Kicking off the political campaign season, Boston Mayor Martin J. Walsh denounced President Trump’s policies at Monday’s annual Labor Day breakfast, saying Trump has turned his back on working families.
But as he took aim at the White House, Walsh also had some choice words for union members who showcase their labor connection on the backs of their cars alongside Trump bumper stickers.
“Those union numbers stand for something,’’ said Walsh, highlighting the gains labor has made through the years. “They stand for health care; they stand for pensions and annuities; they stand for the rights and protections [of workers] . . . they stand for the people who came before you.”
Walsh, a Democrat and former labor leader, was among a short list of state political leaders who spoke at the annual gathering, held by the Greater Boston Labor Council. Before a packed ballroom, speakers called on unions to unify in opposition to Trump and fight to protect affordable health insurance and a higher minimum wage. They also voiced support for a federal program that shields unauthorized immigrants who came to this country as children from being deported.
Trump has signaled he will move to abolish the Deferred Action for Childhood Arrivals program, enacted in 2012 under the Obama administration.
“In 2012, we promised them the chance to live, work, and contribute to this country without being ripped away from the only home most of them have ever known,’’ Massachusetts US Senator Elizabeth Warren said at the event, held at the Park Plaza Hotel.

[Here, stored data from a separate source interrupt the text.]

(* ===== verification/FsSys.v ===== *)
(** System calls on files, from [sys_open], [sys_read] and [sys_close] of sysfile.c down to the disk.

    [fs_ready] is the state of the file system between system calls: that of [FsOps], with
    directories in order, links to every file and the references to the inodes counted. *)
From S2P Require Import Prelude Kernel Spinlock Console CString Kalloc Devices Proc Vm SysArgs Sleeplock Disk Bytes Bio Log Inode ConsoleIo Fs FileBlocks FsContent Pipe FileTable FsOps FsPath ProcLife Exec Container SysProc SysFile Syscall.

Section files.
Context {E : Env} {D : Disk} `{!DiskLaws D}.
Context (sb : superblock) (start : Z) (nfiles : nat).
Abbreviation lo := (start + LOGSIZE).
Context (Hfit : 0 < sb_size sb <= BPB) (Hdisk : sb_size sb <= disksize) (Hstart : 0 <= start).
Context (Hbm : lo <= sb_bmapstart sb < sb_size sb).
Context (Hino : forall i, (i < nfiles)%nat -> lo <= IBLOCK (Z.of_nat i) sb < sb_bmapstart sb).
Context (pid : Z) (dsk : Z -> block) (fs : list fent) (cids : list Z).

Record fs_ready (s : kernel) : Prop := FsReady {
  fr_state : fs_state sb start nfiles s pid dsk fs;
  fr_nlink : forall i f, fs !! i = Some f -> fe_type f <> 0 -> d_nlink (dinode_at sb dsk (Z.of_nat i)) <> 0;
  fr_linked : linked cids (k_icache s);
  fr_tree : tree_ok fs
}.

Abbreviation Q s held ic := (quiet sb start nfiles s pid dsk dsk [] fs cids held ic).
Lemma bootmain_loads_witness : exists s', bootmain 3 (Loader ∅ [] 0) = Done (Some 0x10000c) s'
  /\ map (load8 (bl_mem s')) (seqZ 0x100064 5) = [7; 7; 7; 0; 0].
Proof.
  destruct (bootmain_loads 3 small_disk small_drive_ok (Loader ∅ [] 0)) as [H _].
  destruct H as (s' & R & Hl); [by vm_compute| |].
  - assert (forall i, 0 <= i < eh_phnum (kelf small_disk) -> i = 0) as H0 by (change (eh_phnum (kelf small_disk)) with 1; lia).
    split; [by vm_compute|intros i ->%H0; by vm_compute|intros i ->%H0; right; by vm_compute|].
    intros i j Hj Hi. assert (i = 0) by (apply H0; lia). lia.
  - exists s'. split; [exact R|]. clear R. specialize (Hl 0). change (kph small_disk 0) with (Proghdr 1 4196 0x80100064 0x100064 3 5 7 4096) in Hl.
    specialize (Hl ltac:(by vm_compute)). unfold loaded in Hl. cbn [seqZ map ph_paddr ph_off ph_filesz] in Hl.
    change (seqZ 0x100064 5) with [0x100064 + 0; 0x100064 + 1; 0x100064 + 2; 0x100064 + 3; 0x100064 + 4]. cbn [map].
    rewrite !Hl by (by vm_compute). by vm_compute.
Defined.
End witness.
(* ===== verification/Safety.v ===== *)
(** Well-formedness of the kernel's tables, kept by every thread of the kernel under
    every interleaving. *)
From S2P Require Import Prelude Kernel Spinlock Console CString Kalloc Devices Proc Vm SysArgs Sleeplock Disk Bytes Bio Log Inode ConsoleIo Fs Pipe FileTable ProcLife Exec Scheduler Container SysProc SysFile Syscall Boot.

(** ** The invariant *)

(** A pointer into a table of [n] entries, or null. *)
Definition points (n : nat) (o : option nat) : Prop := match o with Some i => (i < n)%nat | None => True end.

Record proc_wf (p : proc) : Prop := ProcWf {
  pw_len : length (p_ofile p) = NOFILE;
  pw_ofile : Forall (points NFILE) (p_ofile p);
  pw_cwd : points NINODE (p_cwd p);
  pw_parent : points NPROC (p_parent p)
}.
Definition file_wf (f : file) : Prop := points NINODE (f_ip f).
Definition inode_wf (i : inode) : Prop := length (i_addrs i) = Z.to_nat (NDIRECT + 1).
Definition pipe_wf (p : pipe) : Prop := length (pi_data p) = Z.to_nat PIPESIZE.
Definition cpu_wf (c : cpu) : Prop := points NPROC (c_proc c).
(** [bcache.buf] and [bcache.head] behind it. *)
Abbreviation NLINK := (S NBUF).
Record buf_wf (b : buf) : Prop := BufWf {
  bw_next : (b_next b < NLINK)%nat;
  bw_prev : (b_prev b < NLINK)%nat;
  bw_qnext : points NLINK (b_qnext b)
}.
(** The cursor is on the screen, and the screen memory covers it. *)
Definition screen_wf (crt : list Z) (pos : Z) : Prop := 0 <= pos < 24 * 80 /\ 25 * 80 <= Z.of_nat (length crt).

Record tables_wf (cpus : list cpu) (t : list proc) (next : Z) (init : option nat) (ft : list file)
    (ic : list inode) (pi : gmap Z pipe) (dv : list devsw_entry) (bufs : list buf) (queue : option nat)
    (input crt : list Z) (pos : Z) : Prop := TablesWf {
  tw_ptable : ptable_ok t next;
  tw_procs : Forall proc_wf t;
  tw_cpus : Forall cpu_wf cpus;
  tw_init : points NPROC init;
  tw_nfile : length ft = NFILE;
  tw_files : Forall file_wf ft;
  tw_ninode : length ic = NINODE;
  tw_inodes : Forall inode_wf ic;
  tw_pipes : map_Forall (fun _ => pipe_wf) pi;
  tw_ndev : length dv = Z.to_nat NDEV;
  tw_nbuf : length bufs = NLINK;
  tw_bufs : Forall buf_wf bufs;
  tw_queue : points NLINK queue;
  tw_input : length input = Z.to_nat INPUT_BUF;
  tw_screen : screen_wf crt pos
}.

Definition kernel_wf (s : kernel) : Prop :=
  tables_wf (h_cpus (k_hw s)) (k_ptable s) (k_nextpid s) (k_initproc s) (k_ftable s) (k_icache s) (k_pipes s)
    (k_devsw s) (k_bufs s) (k_idequeue s) (cs_buf (k_cons s)) (cs_crt (k_cons s)) (cs_pos (k_cons s)).

(** The faults that are accesses outside one of these tables: the process table, the open
    files and the descriptors, the inode cache and the addresses of an inode, the data of a
    pipe, the device table, the buffer cache, the console's input ring and the screen. *)
Definition table_faults : list string :=
  ["ptable.proc"; "ftable.file"; "ofile"; "curproc->ofile"; "inode"; "ip->addrs"; "p->data"; "devsw"; "buf"; "input.buf"; "crt"].
Definition no_table_fault (w : stop) : bool :=
  match w with Faulted why => negb (bool_decide (why ∈ table_faults)) | _ => true end.

(** A thread that keeps the tables well-formed whenever it leaves the CPU and when it
    returns, if the other threads do so meanwhile, and never accesses one of them
    outside its bounds. *)
Definition thread_safe {A} (m : K A) : Prop :=
  forall s, kernel_wf s ->
    wpc (Contract (fun w _ => no_table_fault w = true) (fun _ s => kernel_wf s) (fun _ _ s' => kernel_wf s'))
      m (fun _ s' => kernel_wf s') s.

#[export] Instance kernel_safe : Safe yield_point kernel := {| safe_inv := kernel_wf; safe_stop := no_table_fault |}.

(** ** Access to the tables *)

Section access.
Context {E : Env}.

Lemma points_lookup {A} n (l : list A) i : length l = n -> (i < n)%nat -> exists x, l !! i = Some x.
Proof. intros <- H. by apply lookup_lt_is_Some_2. Qed.

Lemma points_some n o i : points n o -> o = Some i -> (i < n)%nat.
Proof. by intros H ->. Qed.

Lemma cwd_points p i : proc_wf p -> p_cwd p = Some i -> (i < NINODE)%nat.
Proof. intros H. apply points_some, H. Qed.

Lemma parent_points p i : proc_wf p -> p_parent p = Some i -> (i < NPROC)%nat.
Proof. intros H. apply points_some, H. Qed.

Lemma qnext_points b i : buf_wf b -> b_qnext b = Some i -> (i < NLINK)%nat.
Proof. intros H. apply points_some, H. Qed.

Lemma ip_points f i : file_wf f -> f_ip f = Some i -> (i < NINODE)%nat.
Proof. apply points_some. Qed.

Lemma ofile_points p i o f :
  proc_wf p -> p_ofile p !! i = Some o -> o = Some f -> (f < NFILE)%nat.
Proof. intros H Hi. apply points_some. by apply (Forall_lookup_1 _ _ _ _ (pw_ofile _ H) Hi). Qed.

(** A read of entry [i] of a table [f s] of which all entries satisfy [P]. *)
Lemma gives_lookup {A} (f : kernel -> list A) (P : A -> Prop) n why i :
  (forall s, kernel_wf s -> length (f s) = n /\ Forall P (f s)) -> (i < n)%nat ->
  gives (l ← gets f ; deref why (l !! i)) P.
Proof.
  intros Hf Hi. apply (gives_bind _ _ (fun l => length l = n /\ Forall P l)); [by apply gives_gets|]. intros l [Hl HP].
  destruct (points_lookup n l i Hl Hi) as [x Hx]. rewrite Hx.
  apply gives_ret. by eapply Forall_lookup_1.
Qed.

Lemma Forall_alter_all {A} (P : A -> Prop) f (l : list A) i :
  (forall x, P x -> P (f x)) -> Forall P l -> Forall P (alter f i l).
Proof. intros Hf H. apply Forall_alter; eauto. Qed.

Lemma gives_get_proc i : (i < NPROC)%nat -> gives (get_proc i) proc_wf.
Proof. apply gives_lookup. by intros s [[]]. Qed.

Lemma gives_get_file i : (i < NFILE)%nat -> gives (get_file i) file_wf.
Proof. apply gives_lookup. by intros s []. Qed.

Lemma gives_get_inode i : (i < NINODE)%nat -> gives (get_inode i) inode_wf.
Proof. apply gives_lookup. by intros s []. Qed.

Lemma gives_upd_proc i f :
  (forall p, proc_wf p -> proc_wf (f p)) -> (forall p, p_pid (f p) = p_pid p) ->
  gives (upd_proc i f) (fun _ => True).
Proof.
  intros Hf Hp. apply gives_modify; [|done]. intros s []. split; try done; cbn.
  - by apply ptable_ok_alter.
  - by apply Forall_alter_all.
Qed.

Lemma gives_upd_file i f : (forall x, file_wf x -> file_wf (f x)) -> gives (upd_file i f) (fun _ => True).
Proof.
  intros Hf. apply gives_modify; [|done]. intros s []. split; try done; cbn.
  - by rewrite length_alter.
  - by apply Forall_alter_all.
Qed.

Lemma gives_upd_inode i f : (forall x, inode_wf x -> inode_wf (f x)) -> gives (upd_inode i f) (fun _ => True).
Proof.
  intros Hf. apply gives_modify; [|done]. intros s []. split; try done; cbn.
  - by rewrite length_alter.
  - by apply Forall_alter_all.
Qed.

Lemma gives_upd_hw f :
  (forall h, Forall cpu_wf (h_cpus h) -> Forall cpu_wf (h_cpus (f h))) -> gives (upd_hw f) (fun _ => True).
Proof. intros Hf. apply gives_modify; [|done]. intros s []. split; try done; cbn. by apply Hf. Qed.

Lemma gives_upd_cpu i f : (forall c, cpu_wf c -> cpu_wf (f c)) -> gives (upd_cpu i f) (fun _ => True).
Proof. intros Hf. apply gives_upd_hw. intros h. by apply Forall_alter_all. Qed.

Lemma gives_upd_cons f :
  (forall c, length (cs_buf (f c)) = length (cs_buf c) /\ cs_crt (f c) = cs_crt c /\ cs_pos (f c) = cs_pos c) -> gives (upd_cons f) (fun _ => True).
Proof. intros Hf. apply gives_modify; [|done]. intros s []. destruct (Hf (k_cons s)) as (E1 & E2 & E3). split; try done; cbn; [by rewrite E1|by rewrite E2, E3]. Qed.

Lemma gives_get_buf i : (i < NLINK)%nat -> gives (get_buf i) buf_wf.
Proof. apply gives_lookup. by intros s []. Qed.

Lemma gives_upd_buf i f : (forall b, buf_wf b -> buf_wf (f b)) -> gives (upd_buf i f) (fun _ => True).
Proof.
  intros Hf. apply gives_modify; [|done]. intros s []. split; try done; cbn.
  - by rewrite length_alter.
  - by apply Forall_alter_all.
Qed.

Lemma gives_set_next i n : (n < NLINK)%nat -> gives (upd_buf i (fun b => b <| b_next := n |>)) (fun _ => True).
Proof. intros Hn. apply gives_upd_buf. intros b []. by split. Qed.
Lemma gives_set_prev i n : (n < NLINK)%nat -> gives (upd_buf i (fun b => b <| b_prev := n |>)) (fun _ => True).
Proof. intros Hn. apply gives_upd_buf. intros b []. by split. Qed.
Lemma gives_set_qnext i o : points NLINK o -> gives (upd_buf i (fun b => b <| b_qnext := o |>)) (fun _ => True).
Proof. intros Hn. apply gives_upd_buf. intros b []. by split. Qed.

Lemma gives_queue : gives (gets k_idequeue) (points NLINK).
Proof. apply gives_gets. by intros s []. Qed.
Lemma gives_set_queue o : points NLINK o -> gives (modify (fun s => s <| k_idequeue := o |>)) (fun _ => True).
Proof. intros Ho. apply gives_modify; [|done]. intros s []. by split. Qed.

Lemma head_range : (head < NLINK)%nat.
Proof. unfold head. lia. Qed.

End access.

#[export] Hint Resolve gives_get_proc gives_get_file gives_get_inode gives_get_buf gives_set_next gives_set_prev gives_set_qnext
  gives_queue gives_set_queue head_range bw_next bw_prev bw_qnext : safe.

(** Side conditions: indices in range, and updates of a record that keep its shape. *)
Ltac in_range :=
  repeat match goal with
         | H : _ ∈ seq _ _ |- _ => apply elem_of_seq in H
         | H : _ ∈ procs |- _ => apply elem_of_seq in H
         end; lia.
Ltac wf_record := let H := fresh in intros ? H; first [exact H | destruct H; split; cbn; auto].
#[export] Hint Extern 1 (_ < _)%nat => assumption : safe.
#[export] Hint Extern 2 (_ < _)%nat => by (eapply points_some; [|eassumption]; assumption) : safe.
#[export] Hint Extern 2 (_ < _)%nat => by (eapply cwd_points; [|eassumption]) : safe.
#[export] Hint Extern 2 (_ < _)%nat => by (eapply parent_points; [|eassumption]) : safe.
#[export] Hint Extern 2 (_ < _)%nat => by (eapply ip_points; [|eassumption]) : safe.
#[export] Hint Extern 2 (_ < _)%nat => by (eapply qnext_points; [|eassumption]) : safe.
#[export] Hint Extern 2 (_ < _)%nat => by (eapply ofile_points; [|eassumption|eassumption]) : safe.
#[export] Hint Extern 3 (_ < _)%nat => in_range : safe.
#[export] Hint Extern 1 (points _ _) => assumption : safe.
#[export] Hint Extern 1 (gives (upd_proc _ _) _) => apply gives_upd_proc; [wf_record|done] : safe.
#[export] Hint Extern 1 (gives (upd_file _ _) _) => apply gives_upd_file; wf_record : safe.
#[export] Hint Extern 1 (gives (upd_inode _ _) _) => apply gives_upd_inode; wf_record : safe.
#[export] Hint Extern 1 (gives (upd_hw _) _) => apply gives_upd_hw; wf_record : safe.
#[export] Hint Extern 1 (gives (upd_cpu _ _) _) => apply gives_upd_cpu; wf_record : safe.
#[export] Hint Extern 1 (gives (upd_cons _) _) => apply gives_upd_cons; done : safe.
#[export] Hint Extern 2 (gives (upd_buf _ _) _) => apply gives_upd_buf; wf_record : safe.

(** ** Locks, console, allocator *)

Section low.
Context {E : Env} {V : Devices}.

Lemma gives_get_hw {T} (f : hw -> T) : gives (get_hw f) (fun _ => True).
Proof. unfold get_hw. safe. Qed.
#[local] Hint Resolve gives_get_hw : safe.

Lemma gives_mycpu : gives mycpu (fun _ => True).
Proof. unfold mycpu, readeflags. safe. Qed.
#[local] Hint Resolve gives_mycpu : safe.

Lemma gives_get_cpu i : gives (get_cpu i) cpu_wf.
Proof.
  apply (gives_bind _ _ (Forall cpu_wf)); [apply gives_gets; by intros s []|].
  intros l Hl. apply gives_deref; [|done]. intros c Hc. by eapply Forall_lookup_1.
Qed.
#[local] Hint Resolve gives_get_cpu : safe.

Lemma gives_pushcli : gives pushcli (fun _ => True).
Proof. unfold pushcli, readeflags, cli. safe. Qed.
Lemma gives_popcli : gives popcli (fun _ => True).
Proof. unfold popcli, readeflags, sti. safe. Qed.
#[local] Hint Resolve gives_pushcli gives_popcli : safe.

Lemma gives_myproc : gives myproc (points NPROC).
Proof. unfold myproc. safe. Qed.
Lemma gives_holding lk : gives (holding lk) (fun _ => True).
Proof. unfold holding. safe. Qed.
#[local] Hint Resolve gives_myproc gives_holding : safe.

Lemma gives_acquire lk : gives (acquire lk) (fun _ => True).
Proof. unfold acquire, xchg_locked. safe. Qed.
Lemma gives_release lk : gives (release lk) (fun _ => True).
Proof. unfold release. safe. Qed.
Lemma gives_initlock lk name : gives (initlock lk name) (fun _ => True).
Proof. unfold initlock. safe. Qed.
#[local] Hint Resolve gives_acquire gives_release gives_initlock : safe.

Lemma gives_curproc : gives curproc (fun i => (i < NPROC)%nat).
Proof. unfold curproc. safe; by subst. Qed.

Lemma gives_get_cons {T} (f : console -> T) : gives (get_cons f) (fun _ => True).
Proof. unfold get_cons. safe. Qed.
#[local] Hint Resolve gives_get_cons : safe.
Lemma free_spec base h fl brk bp k n :
  heap_ok base h fl brk -> base < bp -> 0 < k -> bp + 8 * k <= brk -> h_size (hdr h bp) = k ->
  (forall x, bp <= x < bp + 8 * k -> ~ free_at fl x) -> (length fl + 1 < n)%nat ->
  exists h' fl', free n h (bp + 8) = mret h' /\ heap_ok base h' fl' brk
    /\ (forall x, free_at fl' x <-> free_at fl x \/ bp <= x < bp + 8 * k)
    /\ (length fl' <= S (length fl))%nat
    /\ (forall a, a <> base -> ~ free_at fl a -> a <> bp -> hdr h' a = hdr h a).
Proof.
  intros [Hc Hs Hf Hbase Hbrk] Hb Hk He Hsz Hd Hn. pose proof (spaced_sorted _ _ _ Hs) as Hsort.
  destruct (spaced_split base fl brk bp (bp + 8 * k)) as (l1 & l2 & -> & Hs1 & Hs2); [done|lia|lia|done|].
  destruct (last_block base brk l1 bp Hs1 Hb) as (l0 & p & sp & Hl & Hp & Hpe & Hsp & Hl0 & Hjoin).
  change (base :: map fst (l1 ++ l2)) with (map fst (((base, 0) :: l1) ++ l2)) in Hsort, Hf.
  change ((base, 0) :: l1 ++ l2) with (((base, 0) :: l1) ++ l2) in Hc. rewrite Hl, <- (assoc_L (++)) in Hc, Hsort, Hf.
  assert (spaced bp l2 brk) as Hsb.
  { destruct l2 as [|[q t] l2]; cbn in Hs2 |- *; [lia|]. apply spaced_app in Hs as (_ & ? & ?). split_and!; [lia|done|done]. }
  unfold free, units. assert (u32 (bp + 8 + 8 * -1) = bp) as -> by (rewrite u32_small; lia).
  assert (free_find n h bp (hp_freep h) = mret p) as ->.
  { apply (find_spec base h l0 p sp l2); [done|done| |lia| |done|].
    - rewrite <- Hl. done.
    - destruct l2 as [|[q t] l2]; [done|]. intros _. cbn in Hs2 |- *. lia.
    - apply (f_equal length) in Hl. rewrite !length_app in *. cbn [length] in *. lia. }
  apply chain_app in Hc as [Hc0 [Hcp Hc2]]. cbn [hd_addr app] in *.
  destruct (join_next_spec base brk (proj1 Hbase) Hbrk h bp p k l2) as (k' & l2' & Hjn & Hk' & Hsn & Hfr & Hfree & Hlen);
    [by rewrite Hcp|done..|lia|].
  destruct (Hjoin k' l2' Hk' Hsn) as (fl' & Efl & Hsfl & Hffl & Hlfl & Hpfl).
  destruct (join_prev_spec base brk Hbrk (join_next h bp p) bp l0 p sp k' l2') as (Hch & Hfr2);
    [|by rewrite Hfr, Hcp by lia|done|lia|done|done|lia|lia|lia|done|].
  { apply (hchain_ext h); [|done]. intros a Ha. apply Hfr. specialize (Hl0 a Ha). lia. }
  cbn [app] in Hch. rewrite Efl in Hch. eexists _, fl'. split; [done|]. split_and!.
  - split; [|done|exact Hpfl|done|done]. by apply (hchain_ext (join_prev (join_next h bp p) bp p)).
  - intros x. rewrite Hffl, Hfree, free_at_app. tauto.
  - rewrite length_app. lia.
  - intros a Ha Hna Hne. rewrite hdr_freep, Hfr2, Hfr; [done|done|]. intros ->.
    assert (In (p, sp) ((base, 0) :: l1)) as [[= <- <-]|Hin] by (rewrite Hl; apply in_app_iff; right; by left); [done|].
    apply Hna, free_at_app. left. exists p, sp. split; [by apply list_elem_of_In|].
    destruct (spaced_bounds _ _ _ p sp Hs1) as (? & ? & ?); [by apply list_elem_of_In|lia].
Qed.

(** *** [malloc] *)

Lemma chain_last h l0 x sx l2 e : chain h (l0 ++ [(x, sx)] ++ l2) e -> hdr h x = Header (hd_addr l2 e) sx.
Proof. intros [_ [H _]]%chain_app. done. Qed.

Lemma spaced_cat lo l1 mid l2 hi : spaced lo l1 mid -> spaced mid l2 hi -> spaced lo (l1 ++ l2) hi.
Proof.
  revert lo. induction l1 as [|[a s] l1 IH]; intros lo H1 H2; cbn [app spaced] in *; [by apply (spaced_mono mid l2 hi); [|lia..]|].
  destruct H1 as (? & ? & H1). auto.
Qed.
Lemma spaced_free lo l hi x : spaced lo l hi -> free_at l x -> lo < x < hi.
Proof. intros Hs (a & s & Hin & Hx). pose proof (spaced_bounds _ _ _ _ _ Hs Hin). lia. Qed.

Section take.
Context (base : Z) (h : heap) (f1 f2 : list blk) (p s brk : Z) (Hok : heap_ok base h (f1 ++ (p, s) :: f2) brk).
Context (l0 : list blk) (x sx : Z) (Hl : (base, 0) :: f1 = l0 ++ [(x, sx)]).
Abbreviation fl := (f1 ++ (p, s) :: f2).

Lemma before_after :
  spaced base f1 (p - 1) /\ 0 < s /\ spaced (p + 8 * s) f2 brk /\ p + 8 * s <= brk /\ base < p
  /\ (forall a, a ∈ map fst ((base, 0) :: f1) -> a < p) /\ (forall a, a ∈ map fst f2 -> p + 8 * s < a).
Proof.
  pose proof (proj1 (spaced_app _ _ _ _ _ _) (ho_spaced _ _ _ _ Hok)) as (Hs1 & Hs0 & Hs2).
  pose proof (spaced_le _ _ _ Hs1). pose proof (spaced_le _ _ _ Hs2). split_and!; [done|done|done|lia|lia| |].
  - intros a [->|Ha]%elem_of_cons; [cbn; lia|]. pose proof (spaced_addrs _ _ _ _ Hs1 Ha). lia.
  - intros a Ha. pose proof (spaced_addrs _ _ _ _ Hs2 Ha). lia.
Qed.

“Today they are in our schools, they are in our military, they are in our unions. We promised to protect the 800,000 DACA kids from deportation, and America should keep its promises,” she added.
Massachusetts US Senator Ed Markey criticized efforts to dismantle DACA but also slammed Trump’s other initiatives, including a plan to fund “his ridiculous . . . project” of a border wall near Mexico.
“We will not back down. They need to know that we are going to fight twice as hard,’’ said Markey, who said more needs to be done to improve women’s pay, curb the opioid crisis, and increase the minimum wage.
US Representative Joseph Kennedy III said Massachusetts is enjoying a strong economy, with low unemployment and industry leaders flocking to the state. By many standards, Massachusetts is an envy of the nation, he said.
But he warned against a “steady, systematic” campaign that is threatening to erode labor gains in Massachusetts, citing efforts that seek to curb overtime compensation and threaten disability insurance.
“You can’t claim to be the epicenter of the resistance and then ignore consequences of inequality . . . in your own backyard,’’ he said.
Unions need to set aside their differences and unite against Trump, said Steven Tolman, president of the Massachusetts AFL-CIO.
“This is a time in history for organized labor to come together — because everything our forefathers fought for is under attack,’’ Tolman said. “The right-wing corporate CEOs have billions of dollars to throw against us. Our values are under attack in our courts and in the Legislature.”
The Labor Day event has traditionally been seen as a way to kick off a political campaign, and attracted a host of candidates for City Council and governor.
Before the event, Walsh was greeted by a large crowd of union members who hoisted his campaign signs and shouted “Marty! Marty!” Unions were instrumental in Walsh’s 2013 mayoral victory.
The Greater Boston Labor Council has endorsed Walsh for reelection.
In his speech, Walsh highlighted his administration’s achievements over the past four years and noted the role labor unions played in his life. Walsh said he had answered critics who questioned whether he would be beholden to labor.
“Leading with labor’s values never hurt us — far from it,’’ he said. “The city of Boston has never been in better shape.”
City Councilor Tito Jackson, who is running for mayor against Walsh, also attended the event although he didn’t deliver a speech. Instead, he shook hands and talked with those in attendance.
“Today what we heard is a recommitment to the men and women in the city of Boston,’’ said Jackson, who was planning a fund-raiser in Allston on Monday evening.
“We heard that we need to stand up for immigrants and we need to make sure that DACA is not repealed. We cannot stand idly by . . . we need to lead on those issues,” Jackson said.